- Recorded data
════
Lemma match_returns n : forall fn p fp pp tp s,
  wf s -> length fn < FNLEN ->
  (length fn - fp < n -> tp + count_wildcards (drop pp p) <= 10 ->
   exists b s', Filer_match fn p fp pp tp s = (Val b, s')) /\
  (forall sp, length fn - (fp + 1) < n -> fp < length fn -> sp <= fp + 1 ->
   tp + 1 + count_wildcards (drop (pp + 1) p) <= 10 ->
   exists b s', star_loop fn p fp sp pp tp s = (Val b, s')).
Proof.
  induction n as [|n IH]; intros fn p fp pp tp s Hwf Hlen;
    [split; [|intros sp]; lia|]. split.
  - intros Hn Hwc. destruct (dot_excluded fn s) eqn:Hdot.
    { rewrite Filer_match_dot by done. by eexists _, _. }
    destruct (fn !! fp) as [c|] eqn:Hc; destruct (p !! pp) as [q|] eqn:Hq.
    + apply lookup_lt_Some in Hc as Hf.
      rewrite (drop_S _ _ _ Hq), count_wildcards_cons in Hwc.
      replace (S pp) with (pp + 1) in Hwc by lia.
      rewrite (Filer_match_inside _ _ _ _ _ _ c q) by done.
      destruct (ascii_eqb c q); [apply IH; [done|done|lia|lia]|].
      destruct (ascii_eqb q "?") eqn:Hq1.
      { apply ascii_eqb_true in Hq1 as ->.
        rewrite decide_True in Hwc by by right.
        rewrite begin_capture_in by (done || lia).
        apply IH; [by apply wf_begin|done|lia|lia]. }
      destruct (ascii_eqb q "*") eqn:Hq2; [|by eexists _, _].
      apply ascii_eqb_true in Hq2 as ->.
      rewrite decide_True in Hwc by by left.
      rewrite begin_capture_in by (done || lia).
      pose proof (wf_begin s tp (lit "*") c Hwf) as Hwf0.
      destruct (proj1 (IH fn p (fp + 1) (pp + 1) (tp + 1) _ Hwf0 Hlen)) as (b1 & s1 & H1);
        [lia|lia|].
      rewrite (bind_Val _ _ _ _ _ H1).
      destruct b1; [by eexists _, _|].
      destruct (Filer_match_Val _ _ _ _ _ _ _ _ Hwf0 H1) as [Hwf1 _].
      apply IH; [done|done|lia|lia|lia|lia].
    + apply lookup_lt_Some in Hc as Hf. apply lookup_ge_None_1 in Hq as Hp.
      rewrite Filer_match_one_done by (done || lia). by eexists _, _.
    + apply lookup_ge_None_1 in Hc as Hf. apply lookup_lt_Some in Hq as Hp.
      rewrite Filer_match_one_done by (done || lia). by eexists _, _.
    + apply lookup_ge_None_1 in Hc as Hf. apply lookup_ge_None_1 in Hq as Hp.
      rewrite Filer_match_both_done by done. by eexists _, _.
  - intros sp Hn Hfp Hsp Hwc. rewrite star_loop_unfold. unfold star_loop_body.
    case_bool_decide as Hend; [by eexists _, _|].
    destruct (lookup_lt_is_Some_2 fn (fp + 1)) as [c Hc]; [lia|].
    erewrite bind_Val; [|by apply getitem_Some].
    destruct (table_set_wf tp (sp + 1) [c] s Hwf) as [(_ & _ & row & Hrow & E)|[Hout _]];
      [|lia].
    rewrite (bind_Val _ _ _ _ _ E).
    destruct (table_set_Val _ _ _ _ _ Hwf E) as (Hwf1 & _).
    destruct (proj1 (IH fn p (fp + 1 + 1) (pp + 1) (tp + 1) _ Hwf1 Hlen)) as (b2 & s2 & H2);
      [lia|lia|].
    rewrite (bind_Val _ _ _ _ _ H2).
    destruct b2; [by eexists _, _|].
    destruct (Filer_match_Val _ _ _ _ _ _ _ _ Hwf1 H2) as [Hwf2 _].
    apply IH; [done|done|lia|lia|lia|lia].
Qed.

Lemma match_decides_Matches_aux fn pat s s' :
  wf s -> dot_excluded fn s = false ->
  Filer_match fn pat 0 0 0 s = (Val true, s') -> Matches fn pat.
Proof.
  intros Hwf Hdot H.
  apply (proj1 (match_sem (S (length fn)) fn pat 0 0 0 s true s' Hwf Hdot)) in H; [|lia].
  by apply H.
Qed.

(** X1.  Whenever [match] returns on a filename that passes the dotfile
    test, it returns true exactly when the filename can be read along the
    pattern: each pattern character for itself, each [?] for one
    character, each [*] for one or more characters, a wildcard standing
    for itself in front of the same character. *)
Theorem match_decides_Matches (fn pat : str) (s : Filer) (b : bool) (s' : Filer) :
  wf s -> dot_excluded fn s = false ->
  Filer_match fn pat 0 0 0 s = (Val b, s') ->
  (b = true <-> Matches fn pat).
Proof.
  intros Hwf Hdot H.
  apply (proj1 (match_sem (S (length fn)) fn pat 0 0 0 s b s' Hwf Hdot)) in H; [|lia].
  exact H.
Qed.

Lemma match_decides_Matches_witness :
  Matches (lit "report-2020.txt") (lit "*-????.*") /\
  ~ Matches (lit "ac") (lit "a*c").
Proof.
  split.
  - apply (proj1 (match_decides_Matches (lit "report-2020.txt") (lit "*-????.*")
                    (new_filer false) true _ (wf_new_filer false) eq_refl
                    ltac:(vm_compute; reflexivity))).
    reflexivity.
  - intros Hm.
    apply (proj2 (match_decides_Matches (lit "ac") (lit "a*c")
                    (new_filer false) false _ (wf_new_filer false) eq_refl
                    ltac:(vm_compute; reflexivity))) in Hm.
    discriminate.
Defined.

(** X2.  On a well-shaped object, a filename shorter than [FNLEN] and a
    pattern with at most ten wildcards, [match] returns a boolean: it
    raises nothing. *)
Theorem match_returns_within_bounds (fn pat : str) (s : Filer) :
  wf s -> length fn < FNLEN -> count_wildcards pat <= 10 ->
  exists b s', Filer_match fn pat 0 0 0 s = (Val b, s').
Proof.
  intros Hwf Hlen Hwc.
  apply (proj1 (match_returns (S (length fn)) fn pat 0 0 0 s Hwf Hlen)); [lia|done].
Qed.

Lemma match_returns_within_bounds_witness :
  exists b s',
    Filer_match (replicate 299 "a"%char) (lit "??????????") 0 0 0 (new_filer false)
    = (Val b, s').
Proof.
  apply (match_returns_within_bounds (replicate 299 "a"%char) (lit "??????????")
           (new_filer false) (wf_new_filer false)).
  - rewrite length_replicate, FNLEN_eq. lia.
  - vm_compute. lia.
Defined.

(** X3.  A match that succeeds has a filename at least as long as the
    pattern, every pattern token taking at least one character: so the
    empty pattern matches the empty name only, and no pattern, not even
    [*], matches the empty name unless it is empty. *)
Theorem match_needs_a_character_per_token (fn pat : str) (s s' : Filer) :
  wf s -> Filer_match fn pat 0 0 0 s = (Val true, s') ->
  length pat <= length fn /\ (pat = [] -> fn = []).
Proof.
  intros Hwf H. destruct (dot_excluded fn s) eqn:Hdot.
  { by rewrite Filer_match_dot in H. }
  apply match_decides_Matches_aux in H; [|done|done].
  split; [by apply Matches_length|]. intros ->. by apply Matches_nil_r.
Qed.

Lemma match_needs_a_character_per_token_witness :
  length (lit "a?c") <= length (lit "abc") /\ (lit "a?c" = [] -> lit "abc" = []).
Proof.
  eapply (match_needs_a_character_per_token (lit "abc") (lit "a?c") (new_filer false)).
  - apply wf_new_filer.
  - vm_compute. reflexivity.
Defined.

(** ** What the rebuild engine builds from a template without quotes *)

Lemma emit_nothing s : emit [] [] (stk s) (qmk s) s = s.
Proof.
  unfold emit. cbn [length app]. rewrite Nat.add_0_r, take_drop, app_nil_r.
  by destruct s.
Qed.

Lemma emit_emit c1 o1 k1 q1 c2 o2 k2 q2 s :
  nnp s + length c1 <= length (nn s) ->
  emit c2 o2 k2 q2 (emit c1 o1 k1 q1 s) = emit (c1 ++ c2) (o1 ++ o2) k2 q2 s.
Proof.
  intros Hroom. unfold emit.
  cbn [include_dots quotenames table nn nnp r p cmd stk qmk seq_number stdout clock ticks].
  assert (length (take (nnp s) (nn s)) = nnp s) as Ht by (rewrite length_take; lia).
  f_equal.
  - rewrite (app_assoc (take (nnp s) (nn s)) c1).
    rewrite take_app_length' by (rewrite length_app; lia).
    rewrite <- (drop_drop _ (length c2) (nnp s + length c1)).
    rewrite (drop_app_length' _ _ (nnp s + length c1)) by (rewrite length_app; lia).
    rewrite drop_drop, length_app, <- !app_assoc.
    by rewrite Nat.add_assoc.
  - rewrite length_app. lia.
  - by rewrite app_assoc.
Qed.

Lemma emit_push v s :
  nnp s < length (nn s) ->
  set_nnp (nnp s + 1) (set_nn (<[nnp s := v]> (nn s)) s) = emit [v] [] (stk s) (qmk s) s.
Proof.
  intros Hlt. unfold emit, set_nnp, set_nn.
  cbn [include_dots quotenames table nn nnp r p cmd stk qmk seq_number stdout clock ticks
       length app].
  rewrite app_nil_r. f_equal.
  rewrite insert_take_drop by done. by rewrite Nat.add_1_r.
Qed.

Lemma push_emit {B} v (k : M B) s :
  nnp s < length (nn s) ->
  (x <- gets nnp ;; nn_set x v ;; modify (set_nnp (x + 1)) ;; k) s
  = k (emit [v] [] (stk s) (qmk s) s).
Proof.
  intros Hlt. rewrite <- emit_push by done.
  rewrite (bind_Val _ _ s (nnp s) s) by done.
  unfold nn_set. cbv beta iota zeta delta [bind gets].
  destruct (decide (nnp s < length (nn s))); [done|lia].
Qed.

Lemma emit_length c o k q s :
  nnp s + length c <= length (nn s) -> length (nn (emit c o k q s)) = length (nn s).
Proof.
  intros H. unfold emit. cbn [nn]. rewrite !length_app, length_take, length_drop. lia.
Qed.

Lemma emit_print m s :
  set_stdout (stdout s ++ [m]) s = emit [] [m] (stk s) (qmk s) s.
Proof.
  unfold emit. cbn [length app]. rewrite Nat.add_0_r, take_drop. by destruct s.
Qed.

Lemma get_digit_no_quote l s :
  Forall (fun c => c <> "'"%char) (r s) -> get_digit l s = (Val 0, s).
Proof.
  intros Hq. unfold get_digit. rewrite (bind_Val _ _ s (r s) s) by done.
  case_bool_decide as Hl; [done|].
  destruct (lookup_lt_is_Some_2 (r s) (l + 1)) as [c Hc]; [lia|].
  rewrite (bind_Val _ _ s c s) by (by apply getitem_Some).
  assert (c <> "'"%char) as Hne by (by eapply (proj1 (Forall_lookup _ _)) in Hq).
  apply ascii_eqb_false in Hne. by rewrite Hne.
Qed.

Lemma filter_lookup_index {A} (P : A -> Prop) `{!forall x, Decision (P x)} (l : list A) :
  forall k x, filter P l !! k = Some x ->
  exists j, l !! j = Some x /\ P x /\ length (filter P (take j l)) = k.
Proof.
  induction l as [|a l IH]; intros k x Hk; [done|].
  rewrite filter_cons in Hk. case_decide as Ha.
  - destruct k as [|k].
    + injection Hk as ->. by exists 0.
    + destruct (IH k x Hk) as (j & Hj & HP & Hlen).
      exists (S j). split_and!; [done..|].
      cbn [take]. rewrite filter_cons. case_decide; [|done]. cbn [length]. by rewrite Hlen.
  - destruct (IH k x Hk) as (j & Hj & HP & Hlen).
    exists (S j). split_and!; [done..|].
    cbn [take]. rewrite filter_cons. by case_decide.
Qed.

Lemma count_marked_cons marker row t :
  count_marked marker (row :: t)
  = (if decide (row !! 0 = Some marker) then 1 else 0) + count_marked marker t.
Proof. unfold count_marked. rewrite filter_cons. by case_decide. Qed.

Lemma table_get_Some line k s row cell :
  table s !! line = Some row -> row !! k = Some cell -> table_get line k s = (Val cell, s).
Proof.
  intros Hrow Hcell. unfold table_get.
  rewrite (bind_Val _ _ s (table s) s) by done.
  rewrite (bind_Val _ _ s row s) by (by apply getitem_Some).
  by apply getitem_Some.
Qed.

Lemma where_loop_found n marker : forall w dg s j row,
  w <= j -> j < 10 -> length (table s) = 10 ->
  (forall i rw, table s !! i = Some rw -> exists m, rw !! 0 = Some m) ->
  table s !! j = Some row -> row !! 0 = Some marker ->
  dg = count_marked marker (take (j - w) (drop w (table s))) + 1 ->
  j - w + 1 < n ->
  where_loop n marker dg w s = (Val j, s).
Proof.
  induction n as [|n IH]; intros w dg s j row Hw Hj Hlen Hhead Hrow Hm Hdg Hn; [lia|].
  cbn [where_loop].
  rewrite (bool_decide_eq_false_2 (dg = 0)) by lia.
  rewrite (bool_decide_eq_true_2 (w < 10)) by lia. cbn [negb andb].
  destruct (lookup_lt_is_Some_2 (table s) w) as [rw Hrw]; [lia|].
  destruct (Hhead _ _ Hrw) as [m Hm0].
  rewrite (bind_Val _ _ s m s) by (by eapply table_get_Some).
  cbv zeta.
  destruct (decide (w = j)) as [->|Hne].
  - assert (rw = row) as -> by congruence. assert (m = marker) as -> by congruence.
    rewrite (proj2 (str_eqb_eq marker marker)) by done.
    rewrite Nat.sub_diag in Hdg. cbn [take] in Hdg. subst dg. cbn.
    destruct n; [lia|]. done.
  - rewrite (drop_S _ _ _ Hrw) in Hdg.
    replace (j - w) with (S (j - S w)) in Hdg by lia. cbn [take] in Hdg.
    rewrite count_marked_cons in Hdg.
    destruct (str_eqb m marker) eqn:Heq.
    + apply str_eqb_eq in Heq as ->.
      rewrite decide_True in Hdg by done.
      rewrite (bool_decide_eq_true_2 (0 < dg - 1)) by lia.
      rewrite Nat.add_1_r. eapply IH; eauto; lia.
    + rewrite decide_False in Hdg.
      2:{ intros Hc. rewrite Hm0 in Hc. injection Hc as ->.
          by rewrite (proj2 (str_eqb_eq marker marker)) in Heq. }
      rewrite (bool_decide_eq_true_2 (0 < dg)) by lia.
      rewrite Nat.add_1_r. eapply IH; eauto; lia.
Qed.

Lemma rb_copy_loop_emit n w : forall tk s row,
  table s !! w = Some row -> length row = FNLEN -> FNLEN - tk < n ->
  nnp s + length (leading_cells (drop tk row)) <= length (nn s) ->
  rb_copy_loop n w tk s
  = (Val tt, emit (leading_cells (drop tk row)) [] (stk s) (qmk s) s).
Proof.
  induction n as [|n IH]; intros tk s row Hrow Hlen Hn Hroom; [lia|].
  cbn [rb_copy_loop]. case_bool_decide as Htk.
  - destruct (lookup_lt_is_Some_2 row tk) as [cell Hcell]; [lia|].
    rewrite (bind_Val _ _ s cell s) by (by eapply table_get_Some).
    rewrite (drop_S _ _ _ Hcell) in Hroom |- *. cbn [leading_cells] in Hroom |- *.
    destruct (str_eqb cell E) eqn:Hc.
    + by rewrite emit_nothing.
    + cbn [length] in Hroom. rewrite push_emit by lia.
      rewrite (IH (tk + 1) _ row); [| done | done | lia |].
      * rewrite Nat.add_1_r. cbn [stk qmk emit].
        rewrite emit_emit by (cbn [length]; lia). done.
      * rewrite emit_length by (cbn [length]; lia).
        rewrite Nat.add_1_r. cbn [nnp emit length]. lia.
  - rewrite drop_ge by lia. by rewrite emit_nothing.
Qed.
════
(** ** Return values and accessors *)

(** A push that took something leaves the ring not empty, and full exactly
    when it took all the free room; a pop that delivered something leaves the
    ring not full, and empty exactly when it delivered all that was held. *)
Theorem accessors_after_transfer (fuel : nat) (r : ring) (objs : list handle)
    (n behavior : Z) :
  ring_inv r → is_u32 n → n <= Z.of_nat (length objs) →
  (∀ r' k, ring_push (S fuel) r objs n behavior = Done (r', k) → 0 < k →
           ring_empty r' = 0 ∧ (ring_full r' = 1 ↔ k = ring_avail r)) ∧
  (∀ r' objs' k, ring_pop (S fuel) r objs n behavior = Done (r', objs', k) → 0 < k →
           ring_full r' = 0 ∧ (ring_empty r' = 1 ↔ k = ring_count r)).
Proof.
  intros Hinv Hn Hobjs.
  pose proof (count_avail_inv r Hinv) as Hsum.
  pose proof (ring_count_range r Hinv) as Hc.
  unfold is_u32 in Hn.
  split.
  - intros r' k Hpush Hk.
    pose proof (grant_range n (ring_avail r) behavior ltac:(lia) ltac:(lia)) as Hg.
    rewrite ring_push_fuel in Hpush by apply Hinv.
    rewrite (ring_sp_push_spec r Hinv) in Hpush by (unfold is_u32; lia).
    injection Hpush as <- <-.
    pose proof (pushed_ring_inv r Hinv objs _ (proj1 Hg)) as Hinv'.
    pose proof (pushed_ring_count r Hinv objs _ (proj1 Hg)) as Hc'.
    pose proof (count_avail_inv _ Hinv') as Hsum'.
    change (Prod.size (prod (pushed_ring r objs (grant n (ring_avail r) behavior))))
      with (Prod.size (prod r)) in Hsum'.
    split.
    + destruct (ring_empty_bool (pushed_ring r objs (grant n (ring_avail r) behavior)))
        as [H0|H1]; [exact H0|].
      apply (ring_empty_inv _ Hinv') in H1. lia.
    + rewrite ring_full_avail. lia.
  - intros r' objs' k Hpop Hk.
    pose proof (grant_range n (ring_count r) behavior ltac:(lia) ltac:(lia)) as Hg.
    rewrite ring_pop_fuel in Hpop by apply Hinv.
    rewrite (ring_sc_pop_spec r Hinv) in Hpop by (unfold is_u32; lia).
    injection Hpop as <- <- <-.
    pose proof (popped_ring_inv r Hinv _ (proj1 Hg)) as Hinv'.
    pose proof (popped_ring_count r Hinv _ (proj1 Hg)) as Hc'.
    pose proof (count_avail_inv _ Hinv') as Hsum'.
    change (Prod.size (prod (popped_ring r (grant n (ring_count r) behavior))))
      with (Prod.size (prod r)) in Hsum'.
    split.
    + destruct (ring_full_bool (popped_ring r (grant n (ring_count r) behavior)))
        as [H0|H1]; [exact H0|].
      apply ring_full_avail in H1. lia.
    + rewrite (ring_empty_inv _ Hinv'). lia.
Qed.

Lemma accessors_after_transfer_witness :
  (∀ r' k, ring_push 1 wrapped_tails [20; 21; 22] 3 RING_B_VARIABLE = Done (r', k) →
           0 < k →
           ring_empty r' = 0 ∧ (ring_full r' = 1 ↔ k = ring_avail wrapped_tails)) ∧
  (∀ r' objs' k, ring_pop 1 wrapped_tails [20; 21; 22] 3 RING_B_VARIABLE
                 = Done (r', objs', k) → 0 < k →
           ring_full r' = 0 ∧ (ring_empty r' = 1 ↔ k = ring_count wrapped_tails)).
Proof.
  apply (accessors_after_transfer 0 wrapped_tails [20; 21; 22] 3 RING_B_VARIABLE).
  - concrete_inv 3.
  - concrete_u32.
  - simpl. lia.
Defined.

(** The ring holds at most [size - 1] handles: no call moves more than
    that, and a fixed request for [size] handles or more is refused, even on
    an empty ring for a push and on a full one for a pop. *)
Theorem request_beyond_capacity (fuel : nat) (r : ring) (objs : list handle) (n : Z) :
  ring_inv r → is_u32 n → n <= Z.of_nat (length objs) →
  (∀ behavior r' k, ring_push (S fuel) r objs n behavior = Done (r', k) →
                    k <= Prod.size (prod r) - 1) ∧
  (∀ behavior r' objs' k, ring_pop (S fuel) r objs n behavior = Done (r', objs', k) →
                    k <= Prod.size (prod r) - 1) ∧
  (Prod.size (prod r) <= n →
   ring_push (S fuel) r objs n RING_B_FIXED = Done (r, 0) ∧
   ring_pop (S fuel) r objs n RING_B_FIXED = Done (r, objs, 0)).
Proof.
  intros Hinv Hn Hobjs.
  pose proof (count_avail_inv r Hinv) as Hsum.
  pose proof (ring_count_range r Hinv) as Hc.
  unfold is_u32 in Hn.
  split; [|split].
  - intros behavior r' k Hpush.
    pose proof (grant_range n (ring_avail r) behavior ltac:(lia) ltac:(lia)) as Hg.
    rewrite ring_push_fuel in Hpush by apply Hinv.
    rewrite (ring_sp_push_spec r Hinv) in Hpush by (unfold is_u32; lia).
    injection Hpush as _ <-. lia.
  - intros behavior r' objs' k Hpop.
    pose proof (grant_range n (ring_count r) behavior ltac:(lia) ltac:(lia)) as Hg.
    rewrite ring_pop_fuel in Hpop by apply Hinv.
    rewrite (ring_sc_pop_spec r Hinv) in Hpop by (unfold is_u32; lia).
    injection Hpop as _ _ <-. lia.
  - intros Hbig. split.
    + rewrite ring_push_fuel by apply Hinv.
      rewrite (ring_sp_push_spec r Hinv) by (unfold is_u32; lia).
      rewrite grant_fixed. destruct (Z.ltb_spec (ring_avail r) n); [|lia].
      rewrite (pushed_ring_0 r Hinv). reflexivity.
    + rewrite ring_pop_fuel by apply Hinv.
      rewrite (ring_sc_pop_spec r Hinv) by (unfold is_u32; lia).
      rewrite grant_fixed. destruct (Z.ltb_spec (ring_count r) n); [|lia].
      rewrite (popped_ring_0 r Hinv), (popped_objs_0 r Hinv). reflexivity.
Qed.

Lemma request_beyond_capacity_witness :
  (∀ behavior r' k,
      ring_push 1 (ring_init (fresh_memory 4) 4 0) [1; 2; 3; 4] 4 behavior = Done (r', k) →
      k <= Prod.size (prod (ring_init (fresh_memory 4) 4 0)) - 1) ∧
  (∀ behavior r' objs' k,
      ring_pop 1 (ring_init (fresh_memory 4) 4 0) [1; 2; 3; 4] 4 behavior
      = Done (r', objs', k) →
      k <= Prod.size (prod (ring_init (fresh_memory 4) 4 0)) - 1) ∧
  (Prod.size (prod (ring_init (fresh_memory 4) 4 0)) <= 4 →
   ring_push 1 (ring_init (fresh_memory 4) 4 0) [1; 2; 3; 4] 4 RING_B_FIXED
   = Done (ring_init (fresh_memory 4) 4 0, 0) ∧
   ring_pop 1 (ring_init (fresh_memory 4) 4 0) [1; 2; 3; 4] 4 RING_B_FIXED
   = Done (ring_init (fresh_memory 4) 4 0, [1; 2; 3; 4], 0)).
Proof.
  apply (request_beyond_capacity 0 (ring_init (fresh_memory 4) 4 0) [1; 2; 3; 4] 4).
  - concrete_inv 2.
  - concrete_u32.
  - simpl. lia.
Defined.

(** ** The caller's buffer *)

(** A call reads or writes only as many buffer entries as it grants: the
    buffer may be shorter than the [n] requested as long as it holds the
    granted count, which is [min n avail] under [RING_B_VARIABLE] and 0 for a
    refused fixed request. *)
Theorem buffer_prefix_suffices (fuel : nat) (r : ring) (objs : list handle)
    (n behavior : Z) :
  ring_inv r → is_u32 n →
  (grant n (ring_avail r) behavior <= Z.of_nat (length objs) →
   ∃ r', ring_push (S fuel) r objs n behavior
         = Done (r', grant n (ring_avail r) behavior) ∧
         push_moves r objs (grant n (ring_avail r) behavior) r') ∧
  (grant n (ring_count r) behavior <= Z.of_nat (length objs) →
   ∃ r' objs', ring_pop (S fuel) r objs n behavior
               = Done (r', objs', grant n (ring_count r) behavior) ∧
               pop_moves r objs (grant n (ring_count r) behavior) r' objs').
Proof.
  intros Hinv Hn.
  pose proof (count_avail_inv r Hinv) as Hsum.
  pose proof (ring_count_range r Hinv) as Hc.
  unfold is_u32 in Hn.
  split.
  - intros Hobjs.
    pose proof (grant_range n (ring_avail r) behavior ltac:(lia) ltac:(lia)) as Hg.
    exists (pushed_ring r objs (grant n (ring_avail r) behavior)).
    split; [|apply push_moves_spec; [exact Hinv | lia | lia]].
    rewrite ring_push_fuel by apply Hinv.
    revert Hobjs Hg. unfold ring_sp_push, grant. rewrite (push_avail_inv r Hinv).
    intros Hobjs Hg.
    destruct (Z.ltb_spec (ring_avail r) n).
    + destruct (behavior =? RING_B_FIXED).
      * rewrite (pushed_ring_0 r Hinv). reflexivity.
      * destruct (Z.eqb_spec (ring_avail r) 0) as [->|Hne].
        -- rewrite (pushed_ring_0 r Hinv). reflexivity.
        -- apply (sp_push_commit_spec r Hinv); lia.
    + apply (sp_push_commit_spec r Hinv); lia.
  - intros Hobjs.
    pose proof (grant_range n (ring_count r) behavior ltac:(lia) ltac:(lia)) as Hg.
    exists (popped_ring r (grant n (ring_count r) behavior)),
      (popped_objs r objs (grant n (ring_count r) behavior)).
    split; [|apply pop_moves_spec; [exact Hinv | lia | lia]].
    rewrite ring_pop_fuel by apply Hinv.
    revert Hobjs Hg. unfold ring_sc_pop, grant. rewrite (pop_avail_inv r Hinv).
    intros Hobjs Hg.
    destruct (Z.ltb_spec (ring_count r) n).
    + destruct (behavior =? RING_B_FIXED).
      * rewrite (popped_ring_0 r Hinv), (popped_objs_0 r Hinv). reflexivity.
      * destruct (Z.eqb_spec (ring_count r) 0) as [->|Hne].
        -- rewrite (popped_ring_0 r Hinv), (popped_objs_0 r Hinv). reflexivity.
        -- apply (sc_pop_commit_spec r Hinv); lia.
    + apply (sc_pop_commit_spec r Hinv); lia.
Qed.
════
- Task to complete
Set down, unchanged, only those lines above that fall between the line with "Filer_match fn pat 0 0 0 s = (Val b, s') ->" and the line with "raises nothing. *)", the two end lines included.

- Your response
  Filer_match fn pat 0 0 0 s = (Val b, s') ->
  (b = true <-> Matches fn pat).
Proof.
  intros Hwf Hdot H.
  apply (proj1 (match_sem (S (length fn)) fn pat 0 0 0 s b s' Hwf Hdot)) in H; [|lia].
  exact H.
Qed.

Lemma match_decides_Matches_witness :
  Matches (lit "report-2020.txt") (lit "*-????.*") /\
  ~ Matches (lit "ac") (lit "a*c").
Proof.
  split.
  - apply (proj1 (match_decides_Matches (lit "report-2020.txt") (lit "*-????.*")
                    (new_filer false) true _ (wf_new_filer false) eq_refl
                    ltac:(vm_compute; reflexivity))).
    reflexivity.
  - intros Hm.
    apply (proj2 (match_decides_Matches (lit "ac") (lit "a*c")
                    (new_filer false) false _ (wf_new_filer false) eq_refl
                    ltac:(vm_compute; reflexivity))) in Hm.
    discriminate.
Defined.

(** X2.  On a well-shaped object, a filename shorter than [FNLEN] and a
    pattern with at most ten wildcards, [match] returns a boolean: it
    raises nothing. *)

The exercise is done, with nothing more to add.